First Nations officials' salaries target of new bill

The government introduced a bill Wednesday that would require elected officials from First Nations to make their salaries and expenses public.
Aboriginal Affairs minister John Duncan is introducing a bill Wednesday that would require elected officials from First Nations to disclose their salaries. (Tim Krochak/Canadian Press)

The government introduced a bill Wednesday requiring elected officials from First Nations to disclose their expenses and salaries.

Minister of Aboriginal Affairs and Northern Development Canada John Duncan and Conservative MP Kelly Block were at the Whitecap Dakota First Nation near Saskatoon on Wednesday afternoon to talk about the bill.

The bill, called an "Act to enhance the financial accountability and transparency of First Nations" follows on the heels of Block's private member's bill in the last Parliament. She introduced a similar bill in 2010 and it made it to second reading in 2011 but died when the election was called.

Under Duncan's proposed legislation, individual First Nations would have to publicize financial information on their own website, or the website of a Tribal Council or partner organization. The bill also requires that the audited financial statements and schedule of remuneration that First Nations are already required to submit to the federal government be published on the website of Aboriginal Affairs and Northern Development Canada.

Those statements include expenses and salaries of chiefs and councillors and detail how money was spent every year.

"Our government believes First Nations, like all Canadians, deserve transparency and accountability from their elected officials," said Duncan in a news release. "The bill builds on our government's ongoing commitment to ensuring First Nations have strong, transparent and accountable governments. It will also lead to decreasing the reporting burden for First Nations."

The proposed law would not apply to bands with comprehensive self-government agreements.

The chief of Whitecap Dakota First Nation, where Duncan and Block made Wednesday's announcement about the new bill, supports Block's private member's bill.

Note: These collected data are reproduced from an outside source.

(** The worked scenario: a 1280x720 frame gives scale 1/2, a 640x360
    resized image, 140 rows of padding above and none on the left. *)
Example letterbox_1280x720 :
  let l := letterbox 720 1280 in
  scale (info l) == 1 # 2 /\ newWidth l = 640%Z /\ newHeight l = 360%Z
  /\ padTop (info l) = 140%Z /\ padLeft (info l) = 0%Z
  /\ padBottom l = 140%Z /\ padRight l = 0%Z.
Proof. vm_compute. repeat split; reflexivity. Qed.

(** C3. For every frame size with positive width and height and every box
    of the original frame, placing the box in model space with the
    preprocessor's scale, padLeft and padTop and then applying the mapper's
    unpad formulas with the same values gives back the box (exactly, in
    exact arithmetic); the mapping is also a round trip the other way. *)
Theorem unpad_roundtrip (w h : Z) (b : Box) :
  (0 < w)%Z -> (0 < h)%Z ->
  let p := paddingInfo h w in
  Box_eq (unpad p (toModelSpace p b)) b /\ Box_eq (toModelSpace p (unpad p b)) b.
Proof.
  intros Hw Hh p.
  assert (Hs : ~ scale p == 0).
  { pose proof (scale_pos h w Hw Hh) as H. fold p in H. lra. }
  split; [apply unpad_toModelSpace | apply toModelSpace_unpad]; exact Hs.
Qed.

Lemma unpad_roundtrip_witness :
  let p := paddingInfo 720 1280 in
  let b := mkBox 100 50 300 200 in
  Box_eq (unpad p (toModelSpace p b)) b /\ Box_eq (toModelSpace p (unpad p b)) b.
Proof. apply (unpad_roundtrip 1280 720 (mkBox 100 50 300 200)); reflexivity. Defined.

End GeometryFacts.

(** ** Keyword filter: proofs *)

Module KeywordFacts.
Import JS Tracker.
Local Open Scope string_scope.

Lemma startsWith_iff (s k : string) :
  startsWith s k = true <-> exists post, s = k ++ post.
Proof.
  revert s; induction k as [|a k IH]; intros s; simpl.
  - split; [intros _; exists s; reflexivity | reflexivity].
  - destruct s as [|b s]; simpl.
    + split; [discriminate | intros [post H]; discriminate].
    + rewrite andb_true_iff, Ascii.eqb_eq, IH. split.
      * intros [-> [post ->]]. exists post. reflexivity.
      * intros [post H]. injection H as -> ->. split; [reflexivity|].
        exists post; reflexivity.
Qed.

Lemma includes_iff (s k : string) :
  includes s k = true <-> Substring k s.
Proof.
  unfold Substring. induction s as [|c s IH].
  - simpl. rewrite orb_false_r, startsWith_iff. split.
    + intros [post H]. exists "", post. exact H.
    + intros [pre [post H]]. destruct pre; simpl in H.
      * exists post; exact H.
      * discriminate.
  - change (includes (String c s) k)
      with (startsWith (String c s) k || includes s k)%bool.
    rewrite orb_true_iff, startsWith_iff, IH. split.
    + intros [[post H] | [pre [post H]]].
      * exists "", post. exact H.
      * exists (String c pre), post. simpl. rewrite H. reflexivity.
    + intros [pre [post H]]. destruct pre as [|c' pre]; simpl in H.
      * left. exists post. exact H.
      * right. injection H as _ H. exists pre, post. exact H.
Qed.

Lemma truthy_string (s : string) : truthy (VString s) = true <-> s <> "".
Proof.
  simpl. rewrite negb_true_iff. split.
  - intros H ->. discriminate.
  - intros H. apply String.eqb_neq. exact H.
Qed.

(** *** Letter case *)

Lemma casePairs_lower (u l : ascii) :
  In (u, l) casePairs ->
  lower_ascii u = l /\ lower_ascii l = l
  /\ nat_of_ascii l = (nat_of_ascii u + 32)%nat.
Proof.
  unfold casePairs. cbn [upperCaseLetters lowerCaseLetters list_ascii_of_string combine In].
  intros H.
  repeat (destruct H as [H|H];
          [injection H as <- <-; repeat split; reflexivity|]).
  destruct H.
Qed.

Lemma casePairs_In (a b : ascii) :
  existsb (fun p => Ascii.eqb (fst p) a && Ascii.eqb (snd p) b) casePairs = true ->
  In (a, b) casePairs.
Proof.
  intros H. apply existsb_exists in H. destruct H as [[u l] [Hin Heq]].
  apply andb_true_iff in Heq. simpl in Heq. destruct Heq as [Hu Hl].
  apply Ascii.eqb_eq in Hu. apply Ascii.eqb_eq in Hl. subst. exact Hin.
Qed.

(** A character either is an upper-case letter, paired with its lowered
    form, or is left alone by the conversion. *)
Lemma lower_ascii_cases (c : ascii) :
  In (c, lower_ascii c) casePairs \/ lower_ascii c = c.
Proof.
  destruct c as [[] [] [] [] [] [] [] []];
    first [ right; reflexivity
          | left; apply casePairs_In; reflexivity ].
Qed.

Lemma nat_of_ascii_inj (a b : ascii) : nat_of_ascii a = nat_of_ascii b -> a = b.
Proof.
  intros H. rewrite <- (ascii_nat_embedding a), <- (ascii_nat_embedding b), H.
  reflexivity.
Qed.

(** The conversion identifies exactly the characters that are the same
    letter. *)
Lemma lower_ascii_same (a b : ascii) :
  lower_ascii a = lower_ascii b <-> SameLetter a b.
Proof.
  split.
  - intros H.
    destruct (lower_ascii_cases a) as [Ha | Ha],
             (lower_ascii_cases b) as [Hb | Hb].
    + left. apply nat_of_ascii_inj.
      destruct (casePairs_lower _ _ Ha) as (_ & _ & Hx).
      destruct (casePairs_lower _ _ Hb) as (_ & _ & Hy).
      rewrite H in Hx. lia.
    + right. left. rewrite H, Hb in Ha. exact Ha.
    + right. right. rewrite <- H, Ha in Hb. exact Hb.
    + left. congruence.
  - intros [-> | [H | H]]; [reflexivity | |];
      destruct (casePairs_lower _ _ H) as (H1 & H2 & _); congruence.
Qed.

Lemma toLowerCase_same (s t : string) :
  toLowerCase s = toLowerCase t <-> SameLetters s t.
Proof.
  revert t; induction s as [|a s IH]; intros [|b t]; simpl;
    try (split; [discriminate | contradiction]).
  - tauto.
  - rewrite <- lower_ascii_same, <- IH. split.
    + intros H. injection H as H1 H2. auto.
    + intros [-> ->]. reflexivity.
Qed.

Lemma toLowerCase_app (s t : string) :
  toLowerCase (s ++ t) = toLowerCase s ++ toLowerCase t.
Proof.
  induction s as [|c s IH]; simpl; [reflexivity|]. rewrite IH. reflexivity.
Qed.

Lemma toLowerCase_split (s a b : string) :
  toLowerCase s = a ++ b ->
  exists x y, s = x ++ y /\ toLowerCase x = a /\ toLowerCase y = b.
Proof.
  revert s; induction a as [|c a IH]; intros s H; simpl in H.
  - exists "", s. auto.
  - destruct s as [|d s]; [discriminate|]. simpl in H. injection H as Hc H.
    destruct (IH s H) as (x & y & -> & Hx & Hy).
    exists (String d x), y. simpl. rewrite Hc, Hx. auto.
Qed.

(** The search in the lowered name for the lowered keyword finds exactly the
    places where the name has the keyword's letters, in either case. *)
Lemma includes_ignoring_case (name keyword : string) :
  includes (toLowerCase name) (toLowerCase keyword) = true
  <-> SubstringIgnoringCase keyword name.
Proof.
  rewrite includes_iff. unfold Substring, SubstringIgnoringCase. split.
  - intros (pre & post & H).
    apply toLowerCase_split in H. destruct H as (x & rest & -> & _ & H).
    apply toLowerCase_split in H. destruct H as (mid & y & -> & Hmid & _).
    exists x, mid, y. split; [reflexivity|].
    apply toLowerCase_same. exact Hmid.
  - intros (pre & mid & post & -> & H).
    apply toLowerCase_same in H.
    exists (toLowerCase pre), (toLowerCase post).
    rewrite !toLowerCase_app, H. reflexivity.
Qed.

Lemma keywordMatch_true (keyword name : string) :
  keywordMatch keyword name = VBoolean true
  <-> keyword <> "" /\ includes (toLowerCase name) (toLowerCase keyword) = true.
Proof.
  unfold keywordMatch, and_string.
  destruct (truthy (VString keyword)) eqn:E.
  - apply truthy_string in E. split.
    + intros H. injection H as H. split; assumption.
    + intros [_ H]. rewrite H. reflexivity.
  - split; [discriminate|]. intros [Hne _].
    apply truthy_string in Hne. congruence.
Qed.

Lemma keywordMatch_truthy (keyword name : string) :
  truthy (keywordMatch keyword name) = true
  <-> keywordMatch keyword name = VBoolean true.
Proof.
  unfold keywordMatch, and_string.
  destruct (truthy (VString keyword)) eqn:E.
  - simpl. split; [intros ->; reflexivity | intros H; injection H as ->; reflexivity].
  - rewrite E. split; discriminate.
Qed.

(** C9. For a keyword and a class name of ASCII characters, the value
    stored in [isKeywordMatch] is [true] (and, equivalently, truthy) exactly
    when the keyword is non-empty and the class name contains it somewhere up
    to letter case; this is the same as the lowercased class name containing
    the lowercased keyword as a substring. So the keyword "car" flags the
    unrelated class "carrot", and "CaR" flags "Sports CAR", where letters of
    both texts have to change case. *)
Theorem keywordMatch_spec (keyword name : string) :
  Ascii7 keyword -> Ascii7 name ->
  (keywordMatch keyword name = VBoolean true <->
     keyword <> "" /\ SubstringIgnoringCase keyword name)
  /\ (SubstringIgnoringCase keyword name <->
        Substring (toLowerCase keyword) (toLowerCase name))
  /\ (truthy (keywordMatch keyword name) = true <->
        keywordMatch keyword name = VBoolean true)
  /\ toLowerCase "Sports CAR" = "sports car"
  /\ keywordMatch "car" "carrot" = VBoolean true
  /\ keywordMatch "CaR" "Sports CAR" = VBoolean true
  /\ keywordMatch "car" "Sports CAR" = VBoolean true
  /\ keywordMatch "Car" "truck" = VBoolean false
  /\ keywordMatch "" "car" = VString "".
Proof.
  intros _ _.
  split; [|split; [|split; [|repeat split; reflexivity]]].
  - rewrite keywordMatch_true, includes_ignoring_case. reflexivity.
  - rewrite <- includes_ignoring_case. apply includes_iff.
  - apply keywordMatch_truthy.
Qed.

(** The keyword "CaR" against the class name "Sports CAR". *)
Lemma keywordMatch_spec_witness :
  keywordMatch "CaR" "Sports CAR" = VBoolean true
  <-> "CaR" <> "" /\ SubstringIgnoringCase "CaR" "Sports CAR".
Proof.
  apply (keywordMatch_spec "CaR" "Sports CAR");
    simpl; repeat split; reflexivity.
Defined.

End KeywordFacts.

(** ** Object tracker: proofs *)

Module TrackerFacts.
Import Scheduler Geometry JS Tracker.

(** *** Ids as strings *)

Section IdStrings.
Local Open Scope string_scope.

Lemma NoSep_uint (d : Decimal.uint) :
  NoSep (DecimalString.NilEmpty.string_of_uint d).
Proof. induction d; simpl; auto; split; auto; discriminate. Qed.

Lemma NoSep_String_of_Z (z : Z) : NoSep (String_of_Z z).
Proof.
  unfold String_of_Z, DecimalString.NilZero.string_of_int,
    DecimalString.NilZero.string_of_uint.
  destruct (Z.to_int z) as [d|d]; destruct d;
    try (split; [discriminate|]);
    try (apply (NoSep_uint (Decimal.D0 _)) || apply (NoSep_uint (Decimal.D1 _))
         || apply (NoSep_uint (Decimal.D2 _)) || apply (NoSep_uint (Decimal.D3 _))
         || apply (NoSep_uint (Decimal.D4 _)) || apply (NoSep_uint (Decimal.D5 _))
         || apply (NoSep_uint (Decimal.D6 _)) || apply (NoSep_uint (Decimal.D7 _))
         || apply (NoSep_uint (Decimal.D8 _)) || apply (NoSep_uint (Decimal.D9 _)));
    simpl; auto; split; auto; discriminate.
Qed.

Chief Darcy Bear said at the time that his band regularly files financial statements that are shared with all band members. Bear says he introduced an accountability and fiscal responsibility regime on the First Nation that has led to great success.

In the government's news release, Bear is quoted as saying that the bill would mean more accountability that comes with a financial advantage. "Transparent and accountable First Nation governments support a strong environment for investment leading to greater economic development," he said. 

Shawn Atleo, chief of the Assembly of First Nations, said in a statement that the organization clearly set out their plans to "achieve real change" in the AFN's federal pre-budget submission and in a recent presentation to the House Finance committee.

"First Nations support and are committed to the principles of accountability and transparency to our citizens. We do not support unilateralism that further entrenches us in a system that doesn’t work for our people or Canada," Atleo said.  "We must transform the relationship [with government] to one that is based on respect for First Nation rights, jurisdiction and treaties and jointly develop an approach to achieving real accountability and efficiency of all governments." 

Controversy over chiefs' salaries

When she spoke to the bill in Parliament, Block said many elected First Nations officials already meet a standard of openness and transparency but those who don't should be required to reach it.

First Nations are currently required to submit audited financial statements to Duncan's department, previously called Indian and Northern Affairs, and Block said her bill was a "common sense extension" of that requirement.

Block said her bill would allow band members to easily access financial information about their leaders and that they have a right to know how much they make. All Canadians have a right to know, she said in the House of Commons, and disclosing the information would "strengthen Canadians' support" for First Nations governments.

The Saskatchewan MP said contrary to some claims made by critics of her bill, it would not add to the reporting burden that some First Nations already feel they carry.

She introduced her bill around the same time as the Canadian Taxpayers Federation released a controversial report on salaries. Its analysis said that 222 aboriginal chiefs and councillors from First Nations communities across Canada earn more money than their provincial premiers, and 82 make more than the prime minister.

The AFN rejected the analysis and debunked its methodology in its response to the story.

There are more than 3,000 First Nation elected officials in Canada and, according to the AFN's calculations, they earn $36,845 on average.

At the AFN's special chiefs assembly in December 2010, a resolution was passed that called Block's bill unnecessary and heavy-handed. It said that First Nations already provide a minimum of 168 reports to federal funding departments and that the level of disclosure of First Nations governments is often above that of other elected officials.

The chiefs agreed that they are committed to transparency and accountability and that their primary reporting relationship is to their citizens.

The Official Opposition reacted to news of the impending bill after the NDP caucus meeting early Wednesday. Interim leader Nycole Turmel said she hadn't seen the bill yet and while the NDP isn't opposed to transparency, the government shouldn't be making this a priority.

"We believe there are other priorities for First Nations," she said, giving affordable housing and clean water as examples of issues the government should be working on instead.

"This government doesn't address the problem [First Nations] have in their communities," Turmel said.